** RECORDED INFORMATION follows **
(* ===== verification/Prelude.v ===== *)
(** * A verified model of the core of slucore

    slucore is a full node of a chain derived from Bitcoin Core and Qtum:
    Bitcoin transactions and scripts, proof of stake, and contract outputs that
    run on an Ethereum virtual machine.  This library translates the part of its
    C++ code that decides what a valid transaction, block and chain is, keeps the
    coins and the memory pool, and chooses the coins of a payment, function by
    function, and proves the properties that make it correct.

    ** The program and the files that model it

    Paths are relative to src/src/.  Each file states its theorems after its
    definitions; a theorem marked C<n> is one of the numbered properties.

    - Prelude: C++ integer conversions ([wrap], [swrap], [u32], [i64], ...), the
      type [result] of code that can fail with its bind notation, little-endian
      bytes, arithmetic lemmas, the hint databases [results] and [bounds], the
      tactic [inv_ok].
    - ArithUint256 (arith_uint256.h/.cpp): 256-bit integers as eight 32-bit
      limbs, with the loops of the source for addition, multiplication, division,
      shifts, comparison, and the compact format of difficulty targets.
    - Script (script/script.h/.cpp): script numbers, opcodes, building and
      parsing scripts, templates, signature operation counts.
    - Interpreter (script/interpreter.cpp): [EvalScript] with every instruction,
      the signature and key encoding checks, [VerifyScript],
      [VerifyWitnessProgram].  The hash functions and the low-S test are the
      class [Crypto]; the signature checker is the record [SignatureChecker].
    - InterpreterFacts, InterpreterSpecs, StandardScripts: theorems about the
      interpreter: soft forks, limits, termination, multisignature matching, DER
      and minimal pushes, FindAndDelete, pay-to-pubkey-hash, contract outputs.
    - Serialize (serialize.h): integers, compact sizes, variable-length integers,
      vectors; the class [Serial] with the round-trip laws [SerialLaws].
    - Transaction (primitives/transaction.h/.cpp, amount.h): transactions, their
      two serialization formats, hashes, classification and output sums.
    - SigHash (script/interpreter.cpp, pubkey.h): signature hashes of both
      versions, the precomputed hashes and the transaction signature checker
      that implements [SignatureChecker].
    - Standard (script/standard.h/.cpp, silubium/silubiumtransaction.h): [Solver]
      with the contract templates and gas rules, destinations and their scripts.
    - Coins (coins.h/.cpp, txdb.cpp, parts of validation.cpp) and CoinsFacts: the
      coin database and its stack of caches behind the class [CoinsView] with
      the laws [CoinsViewLaws]; the coin updates of connecting and disconnecting
      blocks.
    - Block (primitives/block.h/.cpp, consensus/merkle.cpp): headers with the
      proof-of-stake fields, blocks, Merkle roots.
    - Chain (chain.h/.cpp, AddToBlockIndex of validation.cpp) and ChainFacts: the
      block index with skip pointers, accumulated work and median time, and the
      active chain.
    - TxVerify (consensus/tx_verify.cpp, consensus/consensus.h/.cpp): the checks
      of transactions, lock times, signature operation costs.
    - Pow (pow.cpp, consensus/params.h): difficulty.
    - Pos (pos.cpp, pos.h, VerifySignature of script/sign.cpp): proof of stake.
    - VersionBits (versionbits.cpp) and VersionBitsFacts: the deployment state
      machine with its cache.
    - Activate (ActivateBestChain and what it calls in validation.cpp) and
      ActivateFacts: choosing the most-work chain, disconnecting and connecting
      towards it, invalid blocks.  Connecting one block is the class [Ledger].
    - BlockChecks (CheckBlock, ContextualCheckBlock, rewards, witness commitments
      of validation.cpp) and BlockChecksFacts.
    - Headers (AcceptBlockHeader, ProcessNewBlockHeaders, AcceptBlock) and
      HeadersFacts; BlockVerdict: which failures mark a header for good.
    - Contracts (contract outputs as calls, silubium/silubiumtransaction.h,
      SilubiumTxConverter), ContractState (silubium/silubiumstate.h/.cpp, the
      execution and its results in validation.cpp; the virtual machine is the
      class [Executive]), ContractsFacts, CondensingFacts.
    - ConnectBlock ([ConnectBlock] and [CheckInputs] of validation.cpp),
      ConnectBlockFacts, ConnectBlockSpecs.
    - Hasher (crypto/common.h and the streaming part of the hash classes), Sha256,
      Sha256Facts, Sha256D64 (crypto/sha256.cpp), Ripemd160, Sha1 and HashFacts
      (crypto/ripemd160.cpp, crypto/sha1.cpp), HashFunctions (hash.h): the hash
      functions, which implement the class [Crypto].
    - Strings and StringsFacts (utilstrencodings, uint256.cpp): hexadecimal, base
      64, base 32 and regrouping of bits; Base58 and Base58Facts (base58.cpp);
      Bech32 (bech32.cpp); KeyIO and KeyIOFacts (key_io.cpp): addresses and keys
      as text.
    - Keccak (libdevcore/SHA3.cpp, RLP.cpp) and Genesis (chainparams.cpp): the
      first blocks of the three chains.
    - Compressor (compressor.h/.cpp, coins.h, undo.h): amounts, scripts, coins and
      undo data as they are stored; keys on the curve are the class [CurveKeys].
    - CoinsDB (txdb.cpp, dbwrapper.h): the coin database on disk over the class
      [LevelDB]; Replay (ReplayBlocks, RollforwardBlock of validation.cpp): start
      after a write that was interrupted.
    - PartialMerkle and PartialMerkleFacts (merkleblock.h/.cpp): proofs that a
      block contains given transactions.
    - CoinSelection and CoinSelectionFacts (wallet/coinselection.h/.cpp,
      policy/feerate.cpp, SelectCoinsMinConf of wallet/wallet.cpp).
    - Mempool (txmempool.h/.cpp): the memory pool and its operations;
      MempoolAccept (AcceptToMemoryPoolWorker, LimitMempoolSize of
      validation.cpp): conflicts, replacement and what acceptance does to the
      pool.  MempoolFacts: walks over the links and sums; MempoolInv: the
      invariant; MempoolOps, MempoolRemove, MempoolAdd, MempoolNew, MempoolBlock,
      MempoolAcceptFacts: that each operation keeps it; MempoolLimits: the
      limits on chains of transactions; MempoolSafe: the pool as a machine and
      the theorems about it.

    The parts meet as in the program: ConnectBlock runs TxVerify on the caches of
    Coins and the index of Chain, verifies scripts with the Interpreter and the
    checker of SigHash, and executes the calls of Contracts on the ContractState;
    Headers runs the checks of BlockChecks, Pow and Pos; Activate decides which
    blocks are connected and disconnected.  Where one part only relies on what
    another promises, the promise is a class: a cache is proved correct over any
    [CoinsView] that keeps its laws, and is itself such a view, so stacks of any
    depth are covered; the interpreter is proved over any [Crypto], which the
    modelled hash functions implement.

    ** Conventions

    A C++ integer is a [Z] and every conversion or operation that may leave its
    width is written out.  A byte string is a list of [Z].  A pointer to a block
    index entry is the hash under which it is stored.  State is passed and
    returned; exceptions, failed assertions and null dereferences are [Err].
    Loops are structural where the source walks a list, and carry fuel where it
    does not; the fuel is a bound of the source's own loop (the script length,
    the height, the list length), and each is proved to be enough where a result
    is claimed: [eval_script_terminates], [merkle_loop_ends],
    [ancestor_loop_spec], [set_tip_loop_spec], [find_fork_loop_spec],
    [activate_best_chain_correct], [walk_ancestors_spec],
    [walk_descendants_spec], [trim_loop_ok].

    ** What the theorems show

    - Coins: any sequence of cache operations behaves like a plain map of
      unspent coins; flushing reaches the database; disconnecting a block undoes
      connecting it.
    - Transactions: [CheckTransaction] and [CheckTxInputs] accept exactly the
      transactions that satisfy their declarative conditions, and conserve
      value; absolute and relative lock times are enforced.
    - Scripts: flags only restrict, limits hold, evaluation terminates, standard
      spends need exactly the right key and signature; signature hashes commit
      to what they should.
    - Chain: adding a header keeps the index consistent; skip pointers, the
      active chain vector and fork search agree with walking predecessors;
      median time never goes back; Merkle roots bind the transaction list.
    - Chain selection: [ActivateBestChain] ends on a valid chain of most work.
    - Blocks: the checks accept exactly what their declarative conditions say;
      an accepted block changes the coins as its transactions say, creates no
      more than the subsidy, and runs every script; failures that are marked
      permanent concern what the header commits to.
    - Contracts: outputs become the calls they carry; refunds are covered by the
      fee; condensing transactions conserve value and are tracked.
    - Hashing: the unrolled code computes SHA-256, SHA-1, RIPEMD-160 and Keccak as
      their standards define them, however the data is cut; the first blocks have
      the hashes that the code asserts.
    - Data: serialization and text encodings are read back, canonical encodings,
      256-bit arithmetic, compact targets, exact retargeting, a transparent stake
      cache, error detection of Bech32.
    - Storage: compressed coins and undo data are read back; the coin database
      shows on disk what the cache held; after a crash in the middle of a write,
      replaying blocks restores the coins of the tip if the write only added blocks.
    - Partial trees: an accepted proof with the right number of transactions is of
      transactions of the block, and the proof that is sent for a block is accepted
      with its matches.
    - Payments: the search for coins without change decides its problem and finds
      the least waste; the coins chosen pay for the transaction.
    - Memory pool: without reorganizations, every pool that the operations lead to
      is consistent, and no operation fails an assertion; the limits on chains hold,
      but for the size of an entry that is alone; a block
      takes out its transactions, their conflicts and nothing else; replacements
      pay for what they put out.

    ** Not modelled

    Networking, storage engines, RPC and user interface, which are mostly input
    and output; the wallet apart from coin selection; the vendored curve, JSON,
    LevelDB and Ethereum libraries (the virtual machine is an interface); vector
    and assembler variants of the hash functions; concurrency (the modelled code
    runs under the locks of the chain state and of the memory pool).  Of the
    memory pool, adding back the transactions of disconnected blocks, fee
    estimation and the rolling minimum fee, which are floating-point numbers, and
    the address indices; the standardness rules that only decide what is relayed;
    block files, pruning and node start apart from replaying blocks. *)
From Stdlib Require Export ZArith Lia Bool Btauto.
From stdpp Require Export base list numbers option strings gmap sorting.
Global Open Scope Z_scope.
** End of RECORDED INFORMATION **
• **TASK STATEMENT**
Reproduce, exactly as they stand in the data above, the lines from the one that holds "sums; MempoolInv: the" to the one that holds "the theorems show", inclusive.

• **OUTPUT**
      pool.  MempoolFacts: walks over the links and sums; MempoolInv: the
      invariant; MempoolOps, MempoolRemove, MempoolAdd, MempoolNew, MempoolBlock,
      MempoolAcceptFacts: that each operation keeps it; MempoolLimits: the
      limits on chains of transactions; MempoolSafe: the pool as a machine and
      the theorems about it.

    The parts meet as in the program: ConnectBlock runs TxVerify on the caches of
    Coins and the index of Chain, verifies scripts with the Interpreter and the
    checker of SigHash, and executes the calls of Contracts on the ContractState;
    Headers runs the checks of BlockChecks, Pow and Pos; Activate decides which
    blocks are connected and disconnected.  Where one part only relies on what
    another promises, the promise is a class: a cache is proved correct over any
    [CoinsView] that keeps its laws, and is itself such a view, so stacks of any
    depth are covered; the interpreter is proved over any [Crypto], which the
    modelled hash functions implement.

    ** Conventions

    A C++ integer is a [Z] and every conversion or operation that may leave its
    width is written out.  A byte string is a list of [Z].  A pointer to a block
    index entry is the hash under which it is stored.  State is passed and
    returned; exceptions, failed assertions and null dereferences are [Err].
    Loops are structural where the source walks a list, and carry fuel where it
    does not; the fuel is a bound of the source's own loop (the script length,
    the height, the list length), and each is proved to be enough where a result
    is claimed: [eval_script_terminates], [merkle_loop_ends],
    [ancestor_loop_spec], [set_tip_loop_spec], [find_fork_loop_spec],
    [activate_best_chain_correct], [walk_ancestors_spec],
    [walk_descendants_spec], [trim_loop_ok].

    ** What the theorems show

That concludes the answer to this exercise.